How to multiply matrices in the result of using chain rule in the backpropagation algorithm

Question:

I am trying to understand how backpropagation works mathematically, and want to implement it in python with numpy. I use a feedforward neural network with one hidden layer for my calculations, sigmoid as activation function, mean squared error as error function. This is the screenshot of the result of my calculations: Screenshot , and the problem is that there is a bunch of matrices, and i cannot multiply them out completely because they don’t have same dimensions.
(In the screenshot L is the output layer, L-1 is hidden layer, L-2 is input layer, W is weight, E is error function, lowercase A is activations)

(In the code the first layer has 28*28 nodes, [because i am using MNIST database of 0-9 digits as training data], hidden layer is 15 nodes, output layer is 10 nodes).

# ho stands for hidden_output
# ih stands for input_hidden

def train(self, input_, target):
    self.input_ = input_
    self.output = self.feedforward(self.input_)

    # Derivative of error with respect to weight between output layer and hidden layer
    delta_ho = (self.output - target) * sigmoid(np.dot(self.weights_ho, self.hidden), True)) * self.hidden

    # Derivative of error with respect to weight between input layer and hidden layer
    delta_ih = (self.output - target) * sigmoid(np.dot(self.weights_ho, self.hidden), True)) * self.weights_ho * sigmoid(np.dot(self.weights_ih, self.input_), True) * self.input_

    # Adjust weights
    self.weights_ho -= delta_ho
    self.weights_ih -= delta_ih

At the delta_ho = ... line, the dimensions of the matrices are (10×1 – 10×1) * (10×1) * (1×15) so how do i compute this? Thanks for any help!

Asked By: Maxim Lopin

||

Answers:

Here is a note from CS231 of Stanford: http://cs231n.github.io/optimization-2/.

For back-propagation with matrix/vectors, one thing to remember is that the gradient w.r.t. (with respect to) a variable (matrix or vector) always have the same shape as the variable.

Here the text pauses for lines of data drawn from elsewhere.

(* ===== verification/Categories.v ===== *)
(** The Unicode category tables checked against the rune classes built from
    them: every table is in the form [finalize] leaves alone, a one-letter
    category is the union of its two-letter ones, and the two-letter ones
    exclude each other. *)

From S2P Require Import Prelude AsciiBitmap UnicodeData RuneClass.

(** * Checking a table *)

(** Sorted, proper, apart from each other and below U+110000. *)
Fixpoint canonical_from (prev : Z) (rs : list (Z * Z)) : bool :=
  match rs with
  | [] => true
  | (lo, hi) :: rs =>
      (prev <? lo) && (lo <=? hi) && (hi <=? 0x10FFFF) && canonical_from (hi + 1) rs
  end.

Definition canonical (rs : list (Z * Z)) : bool := canonical_from (-1) rs.

Lemma canonical_from_spec prev rs :
  canonical_from prev rs = true ->
  proper rs /\ spread rs /\ Forall (fun rg => prev < rg.1 /\ rg.2 <= 0x10FFFF) rs.
Proof.
  unfold proper, spread. revert prev.
  induction rs as [|[lo hi] rs IH]; intros prev H; cbn in H.
  { split_and!; constructor. }
  rewrite !andb_true_iff in H. destruct H as [[[H1 H2] H3] H4].
  destruct (IH _ H4) as (P & S & F). rewrite !Forall_cons. cbn [fst snd]. split_and!;
    [lia|done| |lia|lia|].
  - constructor; [done|]. rewrite Forall_forall in *. intros x Hx. specialize (F x Hx).
    cbn in *. lia.
  - eapply Forall_impl; [exact F|]. simpl. lia.
Qed.

Lemma canonical_spec rs :
  canonical rs = true ->
  proper rs /\ spread rs /\ bounded rs /\ Forall (fun rg => rg.2 <= 0x10FFFF) rs.
Proof.
  intros (P & S & F)%canonical_from_spec. split_and!; [done..| |].
  - unfold bounded, proper, rune_bound in *. rewrite Forall_forall in *.
    intros x Hx. specialize (P x Hx). specialize (F x Hx). simpl in *. lia.
  - eapply Forall_impl; [exact F|]. simpl. lia.
Qed.

(** Without the gap between neighbours. *)
Fixpoint disjoint_from (prev : Z) (rs : list (Z * Z)) : bool :=
  match rs with
  | [] => true
  | (lo, hi) :: rs => (prev <? lo) && (lo <=? hi) && disjoint_from hi rs
  end.

(** How many ranges contain a rune. *)
Fixpoint hits (r : Z) (rs : list (Z * Z)) : nat :=
  match rs with
  | [] => 0
  | rg :: rs => (if in_range r rg then 1 else 0) + hits r rs
  end.

Lemma hits_app r l1 l2 : hits r (l1 ++ l2) = (hits r l1 + hits r l2)%nat.
Proof. induction l1 as [|rg l1 IH]; cbn; [done|]. rewrite IH. lia. Qed.

Lemma hits_perm r l1 l2 : l1 ≡ₚ l2 -> hits r l1 = hits r l2.
Proof. induction 1; cbn; lia. Qed.

Lemma hits_in r rs : in_ranges r rs = true -> (1 <= hits r rs)%nat.
Proof.
  induction rs as [|rg rs IH]; [done|]. rewrite in_ranges_cons. cbn.
  destruct (in_range r rg); cbn; [lia|]. intros H. specialize (IH H). lia.
Qed.

Lemma hits_disjoint r prev rs : disjoint_from prev rs = true ->
  (hits r rs <= 1)%nat /\ (r <= prev -> hits r rs = 0%nat).
Proof.
  revert prev. induction rs as [|[lo hi] rs IH]; intros prev H; cbn in *; [lia|].
  rewrite !andb_true_iff in H. destruct H as [[H1 H2] H3]. destruct (IH _ H3) as [I1 I2].
  unfold in_range. cbn. destruct ((lo <=? r) && (r <=? hi)) eqn:E; [|lia]. rewrite I2; lia.
Qed.

(** * All tables *)

Definition is_leaf (name : list Z) : bool := (length name =? 2)%nat.

Definition leaves : list (list Z * list (Z * Z)) :=
  filter (fun c => is_leaf c.1 = true) categories.

(** The two-letter tables of a one-letter category. *)
Definition leaves_of (name : list Z) : list (list (Z * Z)) :=
  snd <$> filter (fun c => list_eqb (take 1 c.1) name = true) leaves.

Lemma categories_checked : forallb (fun c => canonical c.2) categories = true.
Proof. vm_compute. reflexivity. Qed.

Lemma categories_canonical name rs : (name, rs) ∈ categories -> canonical rs = true.
Proof.
  intros Hin. pose proof categories_checked as H. rewrite forallb_forall in H.
  apply (H (name, rs)). by apply list_elem_of_In.
Qed.

(** The leaf ranges together, sorted. *)
Definition all_leaf_ranges : list (Z * Z) := concat (snd <$> leaves).

Lemma leaves_checked : disjoint_from (-1) (merge_sort pair_le all_leaf_ranges) = true.
Proof. vm_compute. reflexivity. Qed.

Lemma all_leaf_hits r : (hits r all_leaf_ranges <= 1)%nat.
Proof.
  rewrite <-(hits_perm r _ _ (merge_sort_Permutation pair_le all_leaf_ranges)).
  by eapply hits_disjoint, leaves_checked.
Qed.

Lemma hits_concat_two r (ls : list (list (Z * Z))) i j a b :
  (i < j)%nat -> ls !! i = Some a -> ls !! j = Some b ->
  in_ranges r a = true -> in_ranges r b = true -> (2 <= hits r (concat ls))%nat.
Proof.
  revert i j. induction ls as [|l ls IH]; intros i j Hij Hi Hj Ha Hb; [done|].
  destruct j as [|j]; [lia|]. cbn in Hj. cbn [concat]. rewrite hits_app.
  destruct i as [|i]; cbn in Hi.
  - injection Hi as ->. apply hits_in in Ha.
    assert (in_ranges r (concat ls) = true) as Hc.
    { apply list_elem_of_lookup_2 in Hj. apply in_ranges_spec in Hb as (rg & Hrg & ?).
      apply in_ranges_spec. exists rg. split; [|done]. apply list_elem_of_In, in_concat.
      exists b. by rewrite <-!list_elem_of_In. }
    apply hits_in in Hc. lia.
  - enough (2 <= hits r (concat ls))%nat by lia. apply (IH i j); (done || lia).
Qed.

(** * Properties *)

(** Looking a category up by its name gives its table with the count and
    bitmap of that table; the table is sorted without overlaps, and the class
    built from it contains exactly the runes of the table, so that the negated
    class contains exactly the other scalar values. *)
Theorem find_category_class (name : list Z) (rs : list (Z * Z)) (r : Z)
    (Hin : (name, rs) ∈ categories) (Hr : 0 <= r) :
  exists info, find_category name = Some info
    /\ cat_ranges info = rs /\ cat_count info = length rs /\ spread rs
    /\ let rc := finalize (mkRuneClass (cat_ranges info) (cat_bitmap info)) in
       contains rc r = in_ranges r rs
       /\ (contains (complement rc) r = true <-> scalar r /\ in_ranges r rs = false).
Proof.
  assert (find_category name = category rs) as Hf.
  { unfold categories in Hin. repeat (apply elem_of_cons in Hin as [[= -> ->]|Hin]; [reflexivity|]).
    by apply elem_of_nil in Hin. }
  destruct (canonical_spec rs (categories_canonical name rs Hin)) as (P & S & B & U).
  exists (mkCategory rs (length rs) (compute_ascii_bitmap rs)). split_and!; try done.
  cbn zeta. cbn [cat_ranges cat_bitmap]. set (rc := mkRuneClass rs (compute_ascii_bitmap rs)).
  destruct (finalize_ranges rc B) as (H1 & H2 & H3).
  split; [rewrite contains_spec by (done || by apply finalize_ok); apply H3|].
  destruct (complement_ok (finalize rc) H1 (finalize_proper rc P) H2) as [Hok Hc].
  rewrite contains_spec by done. rewrite Hc by by apply finalize_unicode.
  rewrite H3. tauto.
Qed.

Lemma find_category_class_witness :
  exists info, find_category (bytes "Nd") = Some info /\ cat_ranges info = cat_Nd.
Proof.
  destruct (find_category_class (bytes "Nd") cat_Nd 48) as (info & H1 & H2 & _);
    [apply list_elem_of_In; vm_compute; tauto|lia|]. by exists info.
Defined.

(** A one-letter category is the sorted and merged union of its two-letter
    categories, and no rune belongs to two two-letter categories. *)
Theorem categories_partition :
  Forall (fun name => find_category name
      = category (sort_and_merge (concat (leaves_of name))))
    [bytes "L"; bytes "M"; bytes "N"; bytes "P"; bytes "S"; bytes "Z"; bytes "C"]
  /\ forall r i j a b, leaves !! i = Some a -> leaves !! j = Some b ->
       in_ranges r a.2 = true -> in_ranges r b.2 = true -> i = j.
Proof.
  split; [repeat constructor; vm_compute; reflexivity|].
  intros r i j a b Hi Hj Ha Hb. pose proof (all_leaf_hits r).
  destruct (Nat.lt_trichotomy i j) as [Hlt|[->|Hlt]]; [|done|].
  - enough (2 <= hits r all_leaf_ranges)%nat by lia.
    apply (hits_concat_two r _ i j a.2 b.2); try done; by rewrite list_lookup_fmap, ?Hi, ?Hj.
  - enough (2 <= hits r all_leaf_ranges)%nat by lia.
    apply (hits_concat_two r _ j i b.2 a.2); try done; by rewrite list_lookup_fmap, ?Hi, ?Hj.
Qed.
(* ===== verification/RegexSyntax.v ===== *)
(** The vocabulary of [include/trieste/regex_engine.h]: operator sentinels,
    resource limits, error codes, label predicates and rune decoding. *)

From S2P Require Import Prelude Utf8.

(** * Sentinels *)

Definition Backslash : Z := ord "\".
Definition LParen : Z := ord "(".
Definition RParen : Z := ord ")".
Definition Pipe : Z := ord "|".
Definition Question : Z := ord "?".
Definition Asterisk : Z := ord "*".
Definition Plus : Z := ord "+".
Definition Catenation : Z := 0xAFFF00.
Definition Alternation : Z := 0xAFFF01.
Definition ZeroOrOne : Z := 0xAFFF02.
Definition ZeroOrMore : Z := 0xAFFF03.
Definition OneOrMore : Z := 0xAFFF04.
Definition Split : Z := 0xAFFF05.
Definition WordBoundary : Z := 0xAFFF06.
Definition LazyZeroOrOne : Z := 0xAFFF07.
Definition LazyZeroOrMore : Z := 0xAFFF08.
Definition LazyOneOrMore : Z := 0xAFFF09.
Definition StartAnchor : Z := 0xAFFF0A.
Definition EndAnchor : Z := 0xAFFF0B.
Definition Match : Z := 0xAFFFFF.

Definition CaptureOpen : Z := 0xAFFE00.
Definition CaptureClose : Z := 0xAFFD00.
Definition CaptureGroup : Z := 0xAFFC00.
Definition MaxCaptures : Z := 64.

Definition RuneClassBase : Z := 0xBF0000.
Definition RuneClassMax : Z := 0xBFFFFF.

(** * Limits *)

Definition MaxRepetition : Z := 1000.
Definition MaxPostfixSize : Z := 100000.
Definition MaxStates : Z := 100000.
Definition MaxClosureCacheEntries : Z := 1000000.
Definition MaxGroupNesting : Z := 256.
Definition MaxCaptureFrameEntries : Z := 1000000.

(** * Errors *)

Inductive ErrorCode :=
  | NoError
  | ErrorBadEscape
  | ErrorMissingBracket
  | ErrorMissingParen
  | ErrorUnexpectedParen
  | ErrorTrailingBackslash
  | ErrorRepeatSize
  | ErrorRepeatOp
  | ErrorBadCharClass
  | ErrorBadCharRange
  | ErrorPatternTooLarge
  | ErrorNestingTooDeep
  | ErrorTooManyCaptures
  | ErrorStrictSyntax
  | ErrorStrictGroup
  | ErrorInternalError.

#[export] Instance ErrorCode_eq_dec : EqDecision ErrorCode.
Proof. solve_decision. Defined.

Definition error_code_string (code : ErrorCode) : string :=
  match code with
  | NoError => ""
  | ErrorBadEscape => "invalid escape sequence"
  | ErrorMissingBracket => "missing closing ]"
  | ErrorMissingParen => "missing closing )"
  | ErrorUnexpectedParen => "unexpected )"
  | ErrorTrailingBackslash => "trailing backslash"
  | ErrorRepeatSize => "invalid repetition size"
  | ErrorRepeatOp => "invalid nested repetition"
  | ErrorBadCharClass => "invalid character class"
  | ErrorBadCharRange => "invalid character range"
  | ErrorPatternTooLarge => "pattern too large"
  | ErrorNestingTooDeep => "nesting too deep"
  | ErrorTooManyCaptures => "too many capture groups"
  | ErrorStrictSyntax => "syntax not permitted in strict iregexp mode"
  | ErrorStrictGroup => "groups not permitted in strict iregexp mode"
  | ErrorInternalError => "internal error"
  end.

Definition is_no_error (code : ErrorCode) : bool :=
  match code with NoError => true | _ => false end.

Inductive SyntaxMode := Extended | IregexpStrict.

(** * Labels *)

Definition is_class_ref (label : Z) : bool :=
  (RuneClassBase <=? label) && (label <=? RuneClassMax).

Definition class_ref_index (label : Z) : nat := Z.to_nat (label - RuneClassBase).

Definition is_capture_open (label : Z) : bool :=
  (CaptureOpen <=? label) && (label <? CaptureOpen + MaxCaptures).

Definition is_capture_close (label : Z) : bool :=
  (CaptureClose <=? label) && (label <? CaptureClose + MaxCaptures).

Definition capture_index (label : Z) : nat :=
  if is_capture_open label then Z.to_nat (label - CaptureOpen)
  else Z.to_nat (label - CaptureClose).

Definition is_capture_group (label : Z) : bool :=
  (CaptureGroup <=? label) && (label <? CaptureGroup + MaxCaptures).

Definition is_word_char (r : Z) : bool :=
  ((ord "0" <=? r) && (r <=? ord "9")) || ((ord "A" <=? r) && (r <=? ord "Z"))
  || ((ord "a" <=? r) && (r <=? ord "z")) || (r =? ord "_").

(** * Decoding at an offset *)

(** [utf8_to_rune(s.substr(pos), false)]: the value and the bytes consumed.  The
    callers check [pos < s.size()]; past the end nothing is consumed. *)
Definition rune_at (s : list Z) (pos : nat) : Z * nat :=
  match drop pos s with
  | [] => (0, 0%nat)
  | c0 :: rest => utf8_decode c0 rest
  end.

(** [decode_rune], with its fast path for ASCII. *)
Definition decode_rune (s : list Z) (pos : nat) : Z * nat :=
  match drop pos s with
  | [] => (0, 0%nat)
  | byte :: rest => if byte <? 128 then (byte, 1%nat) else utf8_decode byte rest
  end.

(** [pos < s.size() && s[pos] == c] *)
Definition char_is (s : list Z) (pos : nat) (c : Z) : bool :=
  match s !! pos with Some x => x =? c | None => false end.

Lemma rune_at_bounds s pos : (pos < length s)%nat ->
  let '(v, n) := rune_at s pos in
  0 <= v < 2 ^ 21 /\ (1 <= n <= 4)%nat /\ (pos + n <= length s)%nat.
Proof.
  intros Hpos. unfold rune_at. destruct (drop pos s) as [|c0 rest] eqn:E.
  - apply (f_equal length) in E. rewrite length_drop in E. cbn in E. lia.
  - destruct (utf8_decode c0 rest) as [v n] eqn:D. apply utf8_decode_bounds in D.
    apply (f_equal length) in E. rewrite length_drop in E. cbn in E. lia.
Qed.

(** On bytes the fast path is the general one. *)
Lemma decode_rune_at s pos : Forall is_byte s -> decode_rune s pos = rune_at s pos.
Proof.
  intros Hs. unfold decode_rune, rune_at. destruct (drop pos s) as [|c0 rest] eqn:E; [done|].
  assert (is_byte c0) as Hc.
  { apply (Forall_drop _ pos) in Hs. rewrite E, Forall_cons in Hs. apply Hs. }
  case_match; [|done]. rewrite decode_1; [done|]. unfold is_byte in Hc. lia.
Qed.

For example, if the loss is l, there is a matrix multiplication operation in the calculation of loss: C = A.dot(B). Let’s suppose A has shape (m, n) and B has shape (n, p) (hence C has shape (m, p)). The gradient w.r.t. C is dC, which also has shape (m, p). To obtain a matrix that has the shape as A using dC and B, we can only to dC.dot(B.T) which is the multiplication of two matrices of shape (m, p) and (p, n) to obtain dA, the gradient of the loss w.r.t. A. Similarly the gradient of the loss w.r.t. B is dB = A.T.dot(dC).

For any added operation such as sigmoid you can chain them backwards as everywhere else.

Answered By: Kevin He